Cependant, cette dernière démarche a un coût. Les banques facturent généralement des frais de rupture, qui visent à compenser la différence entre le taux que vous aviez garanti et les taux potentiellement plus bas qu’elles pourraient proposer à de nouveaux emprunteurs. David Cunningham, directeur général de Squirrel, explique que ces frais sont une manière pour la banque de maintenir un équilibre contractuel. « Vous avez pris la décision contractuelle de vous engager sur un prêt à taux fixe… la banque s’est couverte de l’autre côté », précise-t-il.

Ces frais, qualifiés de « récupération » par M. Cunningham, rendent souvent la rupture peu avantageuse. « En général, il y a peu d’intérêt à rompre, payer des frais de rupture, puis passer à un taux inférieur », ajoute-t-il. Néanmoins, il conseille de consulter un conseiller hypothécaire, car dans certains cas, une restructuration globale pourrait s’avérer bénéfique. Il souligne également que le moment idéal pour renégocier est souvent lors du renouvellement du prêt, en profitant des offres de cashback proposées par les banques dans un secteur concurrentiel.

Il n’est pas prévu que les taux augmentent de manière significative avant le milieu ou la fin de l’année prochaine.

Du côté des prévisions, Gareth Kiernan, économiste en chef chez Infometrics, observe une pression à la baisse sur les taux de gros, atteignant leurs plus bas niveaux depuis février ou mars 2022. Bien qu’une comparaison directe avec les taux de détail de l’époque soit complexe, il estime que les taux à un an pourraient avoisiner les 4,2 % dans les mois à venir. Il ajoute que des hausses significatives ne sont pas attendues avant le milieu ou la fin de l’année prochaine, laissant ainsi du temps à la plupart des emprunteurs pour réajuster leurs conditions.

Les données de la Banque de réserve néo-zélandaise indiquent que la majorité des prêts sont accordés à taux fixe, avec des échéances prévues au cours de l’année à venir.

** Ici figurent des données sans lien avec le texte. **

(* ===== verification/KvSession.v ===== *)
(** The two ends of the control channel together. *)
From stdpp Require Import strings.
From S2P Require Import Prelude Prog Sys Endpoint Transport TcpBackend TcpSpec KvCache KvSpec KvPool.
Import Tcp TcpSpec.

(** What [main] runs over the channel on each side. *)
Definition server_session (pf fuel : nat) (pool : KVPool) (t : TcpTransport) (sb : ScopedBuffer) : sysM (option (Z * KVPool)) :=
  rc <~ Server.handshake_meta pf pool t sb ;;
  if bool_decide (rc ≠ 0) then Ret (Some (rc, pool)) else Server.serve pf fuel pool t sb.
Definition client_session (pf : nat) (remote : KVRemote) (cs : list kv_call) (t : TcpTransport) (sb : ScopedBuffer)
    : sysM (option (Z * KVRemote * list Z)) :=
  r <~ Client.handshake_meta pf remote t sb ;;
  if bool_decide (r.1 ≠ 0) then Ret (Some (r.1, r.2, [])) else
  r' <~ kv_calls pf t sb cs ;; Ret (Some (r'.1, r.2, r'.2)).

(** Equal blocks: a prefix of a concatenation is one of the blocks. *)
Lemma blocks_prefix (n : nat) (l1 l2 : list (list Z)) r :
  (0 < n)%nat → Forall (fun b => length b = n) l1 → Forall (fun b => length b = n) l2 →
  concat l1 ++ r `prefix_of` concat l2 → l1 `prefix_of` l2.
Proof.
  intros Hn H1. revert l2. induction H1 as [|b l1 Hb H1 IH]; intros l2 H2 Hp; [apply prefix_nil|].
  cbn in Hp. rewrite <- app_assoc in Hp. destruct l2 as [|b' l2].
  { apply prefix_nil_inv in Hp. destruct b; [cbn in Hb; lia|done]. }
  apply Forall_cons in H2 as [Hb' H2]. cbn in Hp. destruct Hp as [k Hk]. rewrite <- app_assoc in Hk.
  apply app_inj_1 in Hk as [-> Hk]; [|congruence]. apply prefix_cons, IH; [done|]. by exists k.
Qed.
Lemma prefix_split (l1 l2 l3 l4 : list Z) : length l1 = length l3 → l1 ++ l2 `prefix_of` l3 ++ l4 → l1 = l3 ∧ l2 `prefix_of` l4.
Proof. intros Hl [k Hk]. rewrite <- app_assoc in Hk. apply app_inj_1 in Hk as [-> ->]; [|done]. split; [done|]. by exists k. Qed.

Definition call_ints (c : kv_call) : Prop := is_int (request_of c).1 ∧ is_int (request_of c).2.
Lemma call_ok_ints c : call_ok c → call_ints c.
Proof. destruct c as [|i]; intros Hc; [split; done|split; [done|exact Hc]]. Qed.
Lemma decode_encode c : call_ok c → decode_request (encode_request (request_of c)) = request_of c.
Proof.
  intros [H1 H2]%call_ok_ints. unfold decode_request, encode_request. destruct (request_of c) as [m z]. cbn [fst snd] in *.
  rewrite take_app_le, (take_ge (int_bytes m)), drop_app_length' by done. rewrite take_ge by done. by rewrite !int_roundtrip.
Qed.
Lemma answers_ints qs pool :
  Forall is_int (free_list pool) → Forall (fun q => is_int q.2) qs → Forall is_int (answers qs pool).1.
Proof.
  revert pool. induction qs as [|[m z] qs IH]; intros pool Hf Hq; cbn; [constructor|].
  apply Forall_cons in Hq as [Hz Hq]. cbn in Hz.
  assert (Hstep : ∀ x p, is_int x → Forall is_int (free_list p) →
    Forall is_int (let '(zs, p) := answers qs p in (x :: zs, p)).1).
  { intros x p Hx Hp. specialize (IH p Hp Hq). destruct (answers qs p). by apply Forall_cons. }
  unfold answer. destruct (m =? KV_MSG_ALLOC).
  - unfold Server.pool_alloc. destruct (last (free_list pool)) as [x|] eqn:Hl.
    + apply Hstep; [|by apply Forall_take]. apply last_Some in Hl as [l Hl]. rewrite Hl in Hf.
      apply Forall_app in Hf as [_ Hf]. exact (Forall_inv Hf).
    + by apply Hstep.
  - destruct (m =? KV_MSG_FREE); [|constructor]. destruct (_ || _); [constructor|]. apply Hstep; [done|].
    cbn. apply Forall_app. split; [done|]. by apply Forall_singleton.
Qed.

(** What the server did, whichever way it ended. *)
Definition server_did (pool : KVPool) (s' : endp) : Prop :=
  ∃ full gm qs rest, meta_bytes (num_slots pool) (slot_size pool) full ∧
    egot s' = gm ++ concat qs ++ rest ∧ (length gm = 4%nat ∨ qs = []) ∧ Forall (fun q => length q = 8%nat) qs ∧
    eput s' `prefix_of` full ++ concat (int_bytes <$> (answers (decode_request <$> qs) pool).1).
Lemma serve_end_did pool s r s' full :
  meta_bytes (num_slots pool) (slot_size pool) full → length (egot s) = 4%nat → eput s = full →
  serve_end pool s r s' → server_did pool s'.
Proof.
  intros Hfull Hg Hp [qs last zs pool1 Hqs Hgot Hans Hlen Hlast].
  assert (Hdone : ∀ out, eput s' = out → out = eput s ++ concat (int_bytes <$> zs) → server_did pool s').
  { intros out Ho Ho'. exists full, (egot s), qs, last. split_and!; try done; [by left|]. by rewrite Ho, Ho', Hp, Hans. }
  inversion Hlast as [pl out Hpl Hout|pl out l Hl|pl out l Hl Ha|pl out l z pool' k Hl Ha Epl Eo El Er Hput]; subst; try by eapply Hdone.
  exists (eput s), (egot s), (qs ++ [last]), []. split_and!; try done; [|by left|..].
  - rewrite Hgot, concat_app. cbn. by rewrite !app_nil_r.
  - apply Forall_app. split; [done|]. by apply Forall_singleton.
  - rewrite fmap_app. cbn [fmap list_fmap]. erewrite answers_snoc by (done || by rewrite length_fmap).
    cbn [fst]. rewrite fmap_app, concat_app. cbn [fmap list_fmap concat]. rewrite app_nil_r. exists (drop k (int_bytes z)).
    by rewrite <- Hput, <- !app_assoc, take_drop.
Qed.

Lemma server_session_did pf fuel pool t sb m :
  ctrl_handle (sb_h sb) → is_int (num_slots pool) → 0 ≤ slot_size pool < 2 ^ 64 →
  wp endp_env (server_session pf fuel pool t sb) (fun _ s' => server_did pool s') (mkEndp m [] []).
Proof.
  intros Hh Hn Hsz. unfold server_session. eapply wp_bind_2; [by apply server_meta_endp|].
  intros r s1 (rc & d & out & -> & Hg & Hp & Hrc). cbn [egot eput app] in Hg, Hp. case_bool_decide as Hb.
  - destruct Hrc as [[-> _]|(-> & full & Hfull & Hout)]; [lia|]. exists full, d, [], []. cbn. rewrite !app_nil_r.
    split_and!; try done; [by right|]. by rewrite Hp.
  - destruct Hrc as [(-> & Hd & _ & Hfull)|[-> _]]; [|lia].
    eapply wp_mono; [|by apply serve_endp]. intros r s' He. eapply serve_end_did; [exact Hfull| |exact Hp|exact He].
    by rewrite Hg.
Qed.
(** The client's side of the whole session. *)
Definition client_got (remote : KVRemote) (cs : list kv_call) (r : option (Z * KVRemote * list Z)) (s' : endp) : Prop :=
  ∃ rc remote' zs, r = Some (rc, remote', zs) ∧
    eput s' `prefix_of` int_bytes KV_MSG_META ++ concat (encode_request ∘ request_of <$> cs) ∧
    ((rc ≠ 0 ∧ remote' = remote ∧ zs = []) ∨
     ∃ d ds rest, egot s' = d ++ concat ds ++ rest ∧ length d = 16%nat ∧ Forall (fun b => length b = 4%nat) ds ∧
       remote' = mkRemote (base_addr remote) (rkey remote) (le_val (drop 8 d)) (int_val (take 4 d)) ∧
       zs = int_val <$> ds ∧ (rc = 0 → length ds = length cs)).
Lemma client_session_got pf remote cs t sb m :
  ctrl_handle (sb_h sb) →
  wp endp_env (client_session pf remote cs t sb) (client_got remote cs) (mkEndp m [] []).
Proof.
  intros Hh. unfold client_session. eapply wp_bind_2; [by apply client_meta_endp|].
  intros r s1 (rc & remote' & k & d & -> & Hk & Hg & Hrc). cbn [egot eput app fst snd] in *. case_bool_decide as Hb.
  - destruct Hrc as [[-> _]|[-> ->]]; [lia|]. eexists _, _, _. split; [done|]. split; [|by left].
    rewrite Hk. exists (drop k (int_bytes KV_MSG_META) ++ concat (encode_request ∘ request_of <$> cs)).
    by rewrite app_assoc, take_drop.
  - destruct Hrc as [(-> & Hput & Hd & ->)|[-> _]]; [|lia].
    eapply wp_bind_2; [by apply kv_calls_endp|].
    intros r s2 (rc & zs & -> & ds & rest & Hg2 & Hds & -> & Hpre & Hz). cbn [fst snd wp].
    eexists _, _, _. split; [done|]. rewrite Hput in Hpre. split; [done|]. right. exists d, ds, rest.
    rewrite Hg2, Hg. split_and!; try done. intros Hr. by apply Hz.
Qed.

(** C22. Both ends of the control channel, over any two sockets that deliver a
    prefix of what was sent: the client reads the server's slot count and size,
    and each of its calls returns what the pool answers to it, in order, whether
    or not the session later fails; if it reports success every call was
    answered. *)
Theorem kv_session (pf pf' fuel : nat) (pool : KVPool) (remote : KVRemote) (cs : list kv_call)
    (t t' : TcpTransport) (sb sb' : ScopedBuffer) (m m' : Z → Z) :
  ctrl_handle (sb_h sb) → ctrl_handle (sb_h sb') → is_int (num_slots pool) → 0 ≤ slot_size pool < 2 ^ 64 →
  Forall is_int (free_list pool) → Forall call_ok cs →
  wp endp_env (server_session pf fuel pool t sb) (fun _ s =>
    wp endp_env (client_session pf' remote cs t' sb') (fun r' s' =>
      egot s `prefix_of` eput s' → egot s' `prefix_of` eput s →
      ∃ rc remote' zs, r' = Some (rc, remote', zs) ∧
        zs `prefix_of` (answers (request_of <$> cs) pool).1 ∧
        (rc ≠ 0 ∧ remote' = remote ∧ zs = [] ∨ r_num_slots remote' = num_slots pool ∧ r_slot_size remote' = slot_size pool) ∧
        (rc = 0 → length zs = length cs))
    (mkEndp m' [] []))
  (mkEndp m [] []).
Proof.
  intros Hh Hh' Hn Hsz Hfl Hcs. eapply wp_mono; [|by apply server_session_did].
  intros _ s (full & gm & qs & rest & (Hfl16 & Hmn & Hms) & Hgs & Hgm & Hqs & Hps).
  eapply wp_mono; [|by apply client_session_got].
  intros r' s' (rc & remote' & zs & -> & Hpc & Hend) Hsc Hcs'. exists rc, remote', zs. split; [done|].
  destruct Hend as [(Hrc & -> & ->)|(d & ds & rest' & Hgc & Hd & Hds & -> & -> & Hlen)].
  { split; [apply prefix_nil|]. split; [by left|done]. }
  (* the requests the server read are the client's first ones *)
  assert (Hreqs : decode_request <$> qs `prefix_of` request_of <$> cs).
  { destruct Hgm as [Hgm| ->]; [|apply prefix_nil]. rewrite Hgs in Hsc. pose proof (transitivity Hsc Hpc) as Hpre.
    apply prefix_split in Hpre as [_ Hpre]; [|done]. apply (blocks_prefix 8) in Hpre; [|lia|done|].
    - destruct Hpre as [k Hk]. exists (decode_request <$> k). rewrite <- fmap_app, <- Hk, <- list_fmap_compose.
      apply list_fmap_ext. intros i c Hc. symmetry. apply decode_encode. by eapply Forall_lookup in Hcs.
    - apply Forall_fmap. apply Forall_true. intros c. unfold compose, encode_request. rewrite length_app. done. }
  (* the replies the client read are the server's first ones *)
  rewrite Hgc in Hcs'. pose proof (transitivity Hcs' Hps) as Hpre.
  apply prefix_split in Hpre as [-> Hpre]; [|by rewrite Hd].
  apply (blocks_prefix 4) in Hpre; [|lia|done|by apply Forall_fmap, Forall_true].
  split; [|split; [by right|by rewrite length_fmap]].
  destruct Hreqs as [k Hk]. rewrite Hk. etransitivity; [|apply answers_prefix].
  destruct Hpre as [k' Hk']. assert (Hints : Forall is_int (answers (decode_request <$> qs) pool).1).
  { apply answers_ints; [done|]. apply Forall_fmap, Forall_true. intros q. apply int_val_range. }
  exists (int_val <$> k'). rewrite <- fmap_app, <- Hk', <- list_fmap_compose. symmetry.
  rewrite <- (list_fmap_id (answers _ _).1) at 2. apply list_fmap_ext. intros i z Hz. apply int_roundtrip.
  by eapply Forall_lookup in Hints.
Qed.

(** * Witness: a run of both ends *)

Definition demo_sb : ScopedBuffer := mkScopedBuffer true (mkBufferHandle 512 16 0).
Definition demo_calls : list kv_call := [CAlloc; CAlloc; CAlloc; CFree 1; CAlloc].
Definition demo_requests : list Z := int_bytes KV_MSG_META ++ concat (encode_request ∘ request_of <$> demo_calls).
Definition demo_replies : list Z :=
  int_bytes 2 ++ replicate 4 0 ++ le_bytes 8 64 ++ concat (int_bytes <$> [1; 0; -1; 0; 1]).
Definition run_server : option (Z * KVPool) * endp :=
  run (demo_endp demo_requests) (server_session 0 8 demo_pool (mkTcp 3 (-1) true) demo_sb) (mkEndp (fun _ => 0) [] []).
Definition run_client : option (Z * KVRemote * list Z) * endp :=
  run (demo_endp demo_replies) (client_session 0 (mkRemote 0 0 0 0) demo_calls (mkTcp 3 (-1) false) demo_sb)
    (mkEndp (fun _ => 0) [] []).
#[local] Strategy expand [run_server run_client].
Lemma run_server_eq :
  run (demo_endp demo_requests) (server_session 0 8 demo_pool (mkTcp 3 (-1) true) demo_sb) (mkEndp (fun _ => 0) [] [])
  = run_server.
Proof. reflexivity. Qed.
Lemma run_client_eq :
  run (demo_endp demo_replies) (client_session 0 (mkRemote 0 0 0 0) demo_calls (mkTcp 3 (-1) false) demo_sb)
    (mkEndp (fun _ => 0) [] []) = run_client.
Proof. reflexivity. Qed.
Example demo_session :
  run_client.1 = Some (0, mkRemote 0 0 64 2, [1; 0; -1; 0; 1]) ∧
  egot run_server.2 = eput run_client.2 ∧ egot run_client.2 = eput run_server.2.
Proof. split_and!; vm_compute; reflexivity. Qed.
Lemma kv_session_witness :
  ∃ rc remote' zs, run_client.1 = Some (rc, remote', zs) ∧ zs `prefix_of` (answers (request_of <$> demo_calls) demo_pool).1.
Proof.
  assert (Hh : ctrl_handle (sb_h demo_sb)) by (split; [discriminate|reflexivity]).
  assert (Hi : ∀ z, -5 ≤ z ≤ 5 → is_int z) by (unfold is_int, INT_MIN, INT_MAX; lia).
  assert (Hw := kv_session 0 0 8 demo_pool (mkRemote 0 0 0 0) demo_calls (mkTcp 3 (-1) true) (mkTcp 3 (-1) false) demo_sb demo_sb
    (fun _ => 0) (fun _ => 0) Hh Hh ltac:(apply Hi; cbn; lia) ltac:(cbn; lia)
    ltac:(repeat constructor; apply Hi; lia) ltac:(repeat (constructor; [try done; apply Hi; lia|]); constructor)).
  apply (run_wp _ (demo_endp demo_requests)) in Hw; [|apply demo_endp_env]. rewrite run_server_eq in Hw.
  destruct demo_session as (_ & H1 & H2). revert Hw H1 H2. destruct run_server as [r s]. cbn [fst snd]. intros Hw H1 H2.
  match type of Hw with wp ?h ?p ?Q ?s0 => 
    pose proof (run_wp h (demo_endp demo_replies) p Q s0 (demo_endp_env _) Hw) as Hc end. clear Hw. rename Hc into Hw.
  cbn beta in Hw.
  rewrite run_client_eq in Hw. revert Hw H1 H2. destruct run_client as [r' s']. cbn [fst snd]. intros Hw H1 H2.
  destruct Hw as (rc & remote' & zs & H & Hz & _); [by rewrite H1|by rewrite H2|]. exists rc, remote', zs. split; [exact H|exact Hz].
Defined.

Près de 20 % des prêts aux propriétaires-occupants ont encore une durée de un à deux ans.

  En avril, le taux variable moyen était de 6,47 %.

Il est également important de noter que, même si les taux actuels sont plus bas que ceux que vous auriez pu obtenir lors d’un renégociation récente, il fallait auparavant composer avec des taux variables ou des contrats à court terme plus coûteux. En avril, par exemple, le taux variable moyen s’élevait à 6,47 %.

Selon les calculs de M. Kiernan, pour 100 000 $ de dette, les intérêts versés sur l’année écoulée auraient été de 6 920 $ pour un taux variable, 6 040 $ pour un taux fixe de six mois, et 5 960 $ pour un taux fixe d’un an. « Il n’y a donc pas une énorme différence ni un grand regret entre les taux fixes à court terme », conclut-il, soulignant que le principal regret vient souvent du fait d’être resté sur un taux variable trop longtemps.

Le plus grand regret potentiel réside dans le choix du taux le plus bas proposé lors d’un pic du marché. Par exemple, en juillet 2023, les taux à un an étaient de 7,05 %, tandis que les taux à cinq ans étaient plus bas à 6,29 %. M. Kiernan estime qu’une stratégie optimale aurait consisté à fixer le taux pour deux ans à 6,73 %, puis de le renégocier pour un an en juillet 2025 à 4,87 %, et enfin pour deux ans en juillet 2026 à 4,53 %. Sur cinq ans, le taux moyen aurait alors été de 5,48 %, générant une économie de 810 $ par an pour 100 000 $ de dette, soit 40 500 $ sur cinq ans pour une hypothèque d’un million de dollars.